__YOUR OBJECTIVE__
Copy out each line of the data that holds the string "with".
[MATERIAL SUPPLIED]
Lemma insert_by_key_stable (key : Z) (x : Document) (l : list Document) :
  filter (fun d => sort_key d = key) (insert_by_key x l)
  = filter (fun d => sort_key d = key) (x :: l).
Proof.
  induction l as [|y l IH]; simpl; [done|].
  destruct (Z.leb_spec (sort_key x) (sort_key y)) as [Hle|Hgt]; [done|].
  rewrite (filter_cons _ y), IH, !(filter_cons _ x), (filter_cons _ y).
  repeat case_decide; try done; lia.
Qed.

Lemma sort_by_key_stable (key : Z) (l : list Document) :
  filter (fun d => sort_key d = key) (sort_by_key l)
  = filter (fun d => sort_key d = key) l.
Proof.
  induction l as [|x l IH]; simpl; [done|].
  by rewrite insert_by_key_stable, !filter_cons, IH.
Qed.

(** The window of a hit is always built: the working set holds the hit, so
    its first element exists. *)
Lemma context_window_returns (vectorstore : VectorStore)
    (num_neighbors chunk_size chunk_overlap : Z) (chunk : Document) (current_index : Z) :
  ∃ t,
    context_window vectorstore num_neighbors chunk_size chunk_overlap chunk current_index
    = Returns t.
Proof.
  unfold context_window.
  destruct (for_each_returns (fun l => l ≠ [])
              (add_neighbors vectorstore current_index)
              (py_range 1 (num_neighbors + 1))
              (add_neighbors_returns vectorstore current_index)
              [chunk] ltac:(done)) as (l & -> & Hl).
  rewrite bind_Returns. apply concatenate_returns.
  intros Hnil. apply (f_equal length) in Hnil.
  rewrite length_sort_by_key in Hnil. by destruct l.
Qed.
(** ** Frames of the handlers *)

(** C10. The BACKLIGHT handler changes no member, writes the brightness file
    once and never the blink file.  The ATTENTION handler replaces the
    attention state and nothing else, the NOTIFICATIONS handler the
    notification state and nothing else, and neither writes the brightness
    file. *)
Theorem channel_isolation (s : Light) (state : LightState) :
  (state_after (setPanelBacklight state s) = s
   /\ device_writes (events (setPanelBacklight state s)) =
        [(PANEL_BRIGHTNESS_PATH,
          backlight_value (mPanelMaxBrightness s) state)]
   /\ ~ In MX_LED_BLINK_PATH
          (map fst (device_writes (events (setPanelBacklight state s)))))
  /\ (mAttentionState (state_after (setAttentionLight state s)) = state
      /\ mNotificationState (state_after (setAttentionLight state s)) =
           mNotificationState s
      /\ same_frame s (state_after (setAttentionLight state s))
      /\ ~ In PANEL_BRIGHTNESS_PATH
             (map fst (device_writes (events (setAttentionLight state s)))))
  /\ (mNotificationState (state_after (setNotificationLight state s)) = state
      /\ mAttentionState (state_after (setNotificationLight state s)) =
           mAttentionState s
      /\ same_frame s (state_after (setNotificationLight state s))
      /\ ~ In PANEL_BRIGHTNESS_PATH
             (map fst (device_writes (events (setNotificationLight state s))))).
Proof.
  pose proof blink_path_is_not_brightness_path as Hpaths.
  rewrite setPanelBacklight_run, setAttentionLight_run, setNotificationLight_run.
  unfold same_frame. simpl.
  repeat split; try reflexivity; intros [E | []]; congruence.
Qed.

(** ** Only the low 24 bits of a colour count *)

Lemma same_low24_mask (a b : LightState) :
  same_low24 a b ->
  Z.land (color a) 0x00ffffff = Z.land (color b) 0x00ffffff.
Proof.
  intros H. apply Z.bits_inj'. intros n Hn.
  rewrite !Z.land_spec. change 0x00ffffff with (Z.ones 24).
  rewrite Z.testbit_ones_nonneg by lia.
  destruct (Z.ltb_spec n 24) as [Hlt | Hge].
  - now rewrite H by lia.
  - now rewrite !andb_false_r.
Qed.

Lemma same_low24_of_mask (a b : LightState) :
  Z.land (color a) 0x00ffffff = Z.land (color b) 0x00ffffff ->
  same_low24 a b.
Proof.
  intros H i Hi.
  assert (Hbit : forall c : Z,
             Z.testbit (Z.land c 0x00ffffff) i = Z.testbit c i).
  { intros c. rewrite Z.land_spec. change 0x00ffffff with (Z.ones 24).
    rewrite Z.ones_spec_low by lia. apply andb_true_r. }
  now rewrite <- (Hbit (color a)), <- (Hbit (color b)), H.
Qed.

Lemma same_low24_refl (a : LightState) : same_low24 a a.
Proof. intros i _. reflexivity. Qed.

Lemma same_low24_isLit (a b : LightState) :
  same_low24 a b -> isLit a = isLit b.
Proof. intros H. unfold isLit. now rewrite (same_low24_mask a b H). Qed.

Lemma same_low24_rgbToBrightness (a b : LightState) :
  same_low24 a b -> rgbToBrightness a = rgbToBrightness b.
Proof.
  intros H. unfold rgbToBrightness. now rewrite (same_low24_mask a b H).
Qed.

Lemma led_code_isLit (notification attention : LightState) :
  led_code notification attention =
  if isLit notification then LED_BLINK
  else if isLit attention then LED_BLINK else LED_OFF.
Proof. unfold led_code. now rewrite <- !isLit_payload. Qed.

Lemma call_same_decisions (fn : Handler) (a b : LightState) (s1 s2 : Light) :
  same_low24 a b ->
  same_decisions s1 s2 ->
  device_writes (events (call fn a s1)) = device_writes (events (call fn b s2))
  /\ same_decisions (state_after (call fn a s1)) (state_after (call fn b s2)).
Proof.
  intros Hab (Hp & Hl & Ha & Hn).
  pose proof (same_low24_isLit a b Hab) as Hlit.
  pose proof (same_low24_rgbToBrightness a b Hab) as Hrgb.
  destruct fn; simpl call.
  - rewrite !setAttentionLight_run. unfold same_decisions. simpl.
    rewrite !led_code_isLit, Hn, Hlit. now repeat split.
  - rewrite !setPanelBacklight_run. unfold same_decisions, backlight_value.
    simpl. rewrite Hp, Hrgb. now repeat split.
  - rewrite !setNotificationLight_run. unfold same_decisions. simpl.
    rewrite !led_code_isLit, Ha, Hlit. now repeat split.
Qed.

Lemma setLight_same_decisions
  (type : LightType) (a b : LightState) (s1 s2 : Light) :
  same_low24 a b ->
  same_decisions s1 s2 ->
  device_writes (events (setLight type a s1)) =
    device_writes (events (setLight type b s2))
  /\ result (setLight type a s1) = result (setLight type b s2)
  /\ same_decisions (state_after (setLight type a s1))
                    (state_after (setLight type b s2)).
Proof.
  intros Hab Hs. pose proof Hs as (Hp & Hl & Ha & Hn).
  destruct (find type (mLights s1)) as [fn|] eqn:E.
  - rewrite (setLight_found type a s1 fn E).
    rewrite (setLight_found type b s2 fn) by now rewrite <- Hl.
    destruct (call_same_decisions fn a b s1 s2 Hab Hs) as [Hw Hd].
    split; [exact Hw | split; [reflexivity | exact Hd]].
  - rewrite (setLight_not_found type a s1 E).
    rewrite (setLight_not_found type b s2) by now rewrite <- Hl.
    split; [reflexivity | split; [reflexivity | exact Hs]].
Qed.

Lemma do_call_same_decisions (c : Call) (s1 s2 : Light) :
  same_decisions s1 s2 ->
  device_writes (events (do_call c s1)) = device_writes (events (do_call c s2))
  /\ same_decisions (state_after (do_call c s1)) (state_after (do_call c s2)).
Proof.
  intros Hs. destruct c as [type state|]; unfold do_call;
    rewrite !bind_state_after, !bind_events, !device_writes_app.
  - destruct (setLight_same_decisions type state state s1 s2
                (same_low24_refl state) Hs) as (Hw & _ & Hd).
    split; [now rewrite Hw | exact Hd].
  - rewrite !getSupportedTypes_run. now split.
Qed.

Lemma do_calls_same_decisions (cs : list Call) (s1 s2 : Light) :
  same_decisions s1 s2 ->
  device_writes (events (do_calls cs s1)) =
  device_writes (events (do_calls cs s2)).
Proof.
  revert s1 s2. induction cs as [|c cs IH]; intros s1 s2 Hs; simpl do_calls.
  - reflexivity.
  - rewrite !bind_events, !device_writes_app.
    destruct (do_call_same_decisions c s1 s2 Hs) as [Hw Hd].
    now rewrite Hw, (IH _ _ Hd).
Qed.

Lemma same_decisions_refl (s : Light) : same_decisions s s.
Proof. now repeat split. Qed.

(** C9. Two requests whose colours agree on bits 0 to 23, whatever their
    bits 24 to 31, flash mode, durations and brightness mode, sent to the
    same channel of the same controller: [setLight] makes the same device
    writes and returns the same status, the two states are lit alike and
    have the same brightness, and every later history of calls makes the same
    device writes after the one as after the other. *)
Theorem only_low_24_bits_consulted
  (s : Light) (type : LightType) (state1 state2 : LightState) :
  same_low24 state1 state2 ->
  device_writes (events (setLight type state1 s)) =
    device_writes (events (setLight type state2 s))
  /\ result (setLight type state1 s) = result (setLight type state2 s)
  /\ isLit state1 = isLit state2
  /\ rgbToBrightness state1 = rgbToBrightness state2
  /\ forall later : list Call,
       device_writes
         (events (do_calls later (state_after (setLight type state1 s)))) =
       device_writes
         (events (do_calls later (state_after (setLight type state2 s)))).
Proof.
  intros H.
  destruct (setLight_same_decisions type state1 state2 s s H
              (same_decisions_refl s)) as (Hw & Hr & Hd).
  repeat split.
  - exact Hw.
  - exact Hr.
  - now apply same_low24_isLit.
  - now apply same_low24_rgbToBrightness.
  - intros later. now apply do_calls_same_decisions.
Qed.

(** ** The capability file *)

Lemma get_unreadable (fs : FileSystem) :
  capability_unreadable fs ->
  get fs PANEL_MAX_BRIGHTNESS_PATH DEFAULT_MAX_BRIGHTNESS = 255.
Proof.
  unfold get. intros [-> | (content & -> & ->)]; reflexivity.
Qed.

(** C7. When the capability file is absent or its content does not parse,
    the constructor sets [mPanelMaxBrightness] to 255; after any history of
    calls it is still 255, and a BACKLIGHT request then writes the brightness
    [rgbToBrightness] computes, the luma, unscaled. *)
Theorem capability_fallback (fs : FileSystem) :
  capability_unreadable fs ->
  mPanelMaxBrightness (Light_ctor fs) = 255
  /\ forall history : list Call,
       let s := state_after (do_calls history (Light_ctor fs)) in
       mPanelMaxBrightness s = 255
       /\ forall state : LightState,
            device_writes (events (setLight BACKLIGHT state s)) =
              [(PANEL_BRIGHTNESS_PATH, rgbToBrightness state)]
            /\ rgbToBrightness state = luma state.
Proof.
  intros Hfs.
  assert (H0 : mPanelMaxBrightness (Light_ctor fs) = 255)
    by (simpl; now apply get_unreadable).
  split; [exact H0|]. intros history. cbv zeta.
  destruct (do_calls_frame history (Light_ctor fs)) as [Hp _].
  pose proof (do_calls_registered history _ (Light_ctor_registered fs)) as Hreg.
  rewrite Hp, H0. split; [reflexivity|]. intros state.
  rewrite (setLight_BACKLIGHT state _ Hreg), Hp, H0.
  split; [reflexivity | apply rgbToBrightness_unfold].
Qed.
[/MATERIAL SUPPLIED]
__SOLUTION__
  rewrite !Z.land_spec. change 0x00ffffff with (Z.ones 24).
  { intros c. rewrite Z.land_spec. change 0x00ffffff with (Z.ones 24).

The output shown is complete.